JPMorgan Chief Strategist Marko Kolanovic says stocks’ stellar run in 2023 could soon end and now is the opportune time to move more holdings to cash and gold, CNBC reports.
Traders are placing too much optimism on a debt ceiling resolution and pricing in the Federal Reserve cutting interest rates by the end of the year, Kolanovic says.
If rates do come down, it will be because of cracks in the economy that the market will reflect, the strategist wrote in a note Tuesday. If rates remain elevated, they will undermine economic growth.
Traders would be wise to listen more carefully to the hawkish remarks from Federal Reserve officials, Kolanovic says, writing:
“This gap is likely to close at the expense of equities, as rate cuts will likely only transpire from a risk-off event, and if rates stay higher, they would weigh on equity multiples and economic activity.”
Indeed, the S&P 500 is near year-to-date highs, and the Nasdaq has outpaced both the S&P and the Dow Jones Industrial Average, with the tech-heavy benchmark index closing Monday at its highest level since August.
In this scenario, Kolanovic recommends investors become more defensive, specifically by adding more gold and cash to their portfolios.
Noting that he favors these defensive plays over energy, stocks and bonds, Kolanovic says his model portfolio has increased its cash weighting by 2% by selling 1% each of equities and corporate bonds.

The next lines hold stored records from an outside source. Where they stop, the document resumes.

(** [PayloadStorageStatus] *)
Inductive payload_status : Type :=
| stored | stored_redacted | omitted | too_large | storage_failed.

#[export] Instance payload_status_eq_dec : EqDecision payload_status.
Proof. solve_decision. Defined.

Record PayloadStorageResult : Type := {
  s3_key : option string;
  status : payload_status;
  drop_reason : option string;
}.

Definition skipped_payload_result (payload_mode : string) : PayloadStorageResult :=
  if String.eqb payload_mode "none" then
    {| s3_key := None; status := omitted; drop_reason := Some "storage_mode_none" |}
  else
    {| s3_key := None; status := omitted;
       drop_reason := Some "errors_only_non_error" |}.

(** ** Object storage *)

(** The objects of the payload bucket, by key. *)
Abbreviation bucket := (gmap string string).

Section service.
Context (float_repr : pyfloat → string).
(** zlib, reached through [gzip]. *)
Context (gzip_compress : string → string)
        (gzip_decompress : string → result string).
Context (json_loads : string → result pyval).

Definition payload_key (project_id span_id : string) : string :=
  "payloads/" +:+ project_id +:+ "/" +:+ str_take 2 span_id +:+ "/"
    +:+ span_id +:+ ".json.gz".

(** The JSON text of a payload, [json.dumps(..., ensure_ascii=False)]. *)
Definition payload_text (messages output : pyval) (redact_keys : list string)
    : string :=
  let payload_data := VDict [("messages", messages); ("output", output)] in
  let payload_data := match redact_keys with
                      | [] => payload_data
                      | _ => redact_payload redact_keys payload_data
                      end in
  json_dumps float_repr ", " ": " payload_data.

(** [put] is the answer of the object store to [put_object]. *)
Definition store_payload (project_id span_id : string)
    (messages output : pyval) (max_bytes : option Z) (redact_keys : list string)
    (put : result unit) : M bucket PayloadStorageResult :=
  let payload := payload_text messages output redact_keys in
  if match max_bytes with Some m => (m <? len payload)%Z | None => false end then
    mret {| s3_key := None; status := too_large;
            drop_reason := Some "max_bytes_exceeded" |}
  else
    let compressed := gzip_compress payload in
    let key := payload_key project_id span_id in
    match put with
    | Ok _ =>
        modify <[key := compressed]> ;;
        mret {| s3_key := Some key;
                status := match redact_keys with [] => stored
                                               | _ => stored_redacted end;
                drop_reason := None |}
    | Raise _ =>
        mret {| s3_key := None; status := storage_failed;
                drop_reason := Some "s3_error" |}
    end.

(** [get] is the answer to [get_object]: the error, or the body found. *)
Definition get_payload (key : string) (fault : option exn)
    : M bucket (option pyval) :=
  try_except
    (b ← gets (λ b : bucket, b !! key);
     body ← lift (match fault, b with
                  | Some e, _ => Raise e
                  | None, Some body => Ok body
                  | None, None => Raise (ClientError "NoSuchKey" (Some 404%Z))
                  end);
     data ← lift (gzip_decompress body);
     v ← lift (json_loads data);
     mret (Some v))
    (λ _, mret None).
End service.

(** ** Bucket checks *)

Definition is_missing_bucket_error (exc : exn) : bool :=
  match exc with
  | ClientError error_code http_status =>
      inb error_code MISSING_BUCKET_CODES || bool_decide (http_status = Some 404%Z)
  | _ => false
  end.

(** [head] and [create] are the answers to [head_bucket] and
    [create_bucket]. *)
Definition check_payload_bucket (head : result unit) : string :=
  match head with
  | Ok _ => "ok"
  | Raise exc => if is_missing_bucket_error exc then "missing" else "degraded"
  end.

Definition ensure_payload_bucket (head create : result unit) : string :=
  match head with
  | Ok _ => "ok"
  | Raise exc =>
      if negb (is_missing_bucket_error exc) then "degraded"
      else match create with
           | Ok _ => "created"
           | Raise _ => "degraded"
           end
  end.

(** ** Rebuilding a dictionary key by key *)

Section rebuild.
Context {A B : Type} (f : string → A → B).

Definition rebuild (d : list (string * A)) (acc : list (string * B))
    : list (string * B) :=
  foldl (λ acc kv, match kv with (k, x) => dict_set k (f k x) acc end) acc d.

Lemma rebuild_elem_of d acc k v :
  (k, v) ∈ rebuild d acc →
  (k, v) ∈ acc ∨ ∃ x, (k, x) ∈ d ∧ v = f k x.
Proof.
  revert acc. induction d as [|[k' x] d IH]; intros acc; simpl; [by left|].
  intros [H|(y & Hy & ->)]%IH.
  - apply dict_set_elem_of in H as [[-> ->]|H]; [right|by left].
    exists x. split; [set_solver|done].
  - right. exists y. split; [set_solver|done].
Qed.

Lemma rebuild_NoDup d acc :
  NoDup (keys d) → (∀ k, k ∈ keys d → k ∉ keys acc) →
  rebuild d acc = acc ++ map (λ kv, (kv.1, f kv.1 kv.2)) d.
Proof.
  revert acc. induction d as [|[k x] d IH]; intros acc; simpl.
  - by rewrite app_nil_r.
  - intros [Hk Hnd]%NoDup_cons Hacc.
    rewrite dict_set_fresh; [|apply Hacc; set_solver].
    rewrite IH; [by rewrite <- app_assoc|done|].
    intros j Hj. unfold keys. rewrite fmap_app, elem_of_app. simpl.
    intros [Hj'|Hj']; [eapply Hacc; [|done]; set_solver|].
    apply list_elem_of_singleton in Hj'. subst. done.
Qed.

Lemma rebuild_keys_NoDup d acc : NoDup (keys acc) → NoDup (keys (rebuild d acc)).
Proof.
  revert acc. induction d as [|[k x] d IH]; intros acc Hacc; simpl; [done|].
  apply IH. clear IH. induction acc as [|[j w] acc IH]; simpl.
  - apply NoDup_cons; split; [set_solver|apply NoDup_nil_2].
  - destruct (String.eqb_spec k j) as [->|Hne]; [done|].
    apply NoDup_cons in Hacc as [Hj Hacc]. apply NoDup_cons.
    split; [|by apply IH].
    intros Hj'. apply list_elem_of_fmap in Hj' as ((j' & w') & Heq & Hin).
    simpl in Heq. subst j'.
    apply dict_set_elem_of in Hin as [[-> _]|Hin]; [done|].
    apply Hj, list_elem_of_fmap. by exists (j, w').
Qed.
End rebuild.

Kolanovic’s model portfolio is also 2% higher in gold by decreasing energy exposure by 2%.
“Even aside from the debt ceiling issue, we maintain that the risk-reward for equities is poor, given elevated risk of recession, stretched valuations, high rates and tightening liquidity, and we favor cash over equities at the former’s ~5% yields,” the JPMorgan investment team says.
“Within commodities, we rotate from energy (given recession risks and a potentially fading China growth impulse), to gold following its recent sell-off (on its safe-haven demand as a debt ceiling hedge),” Kolanovic adds.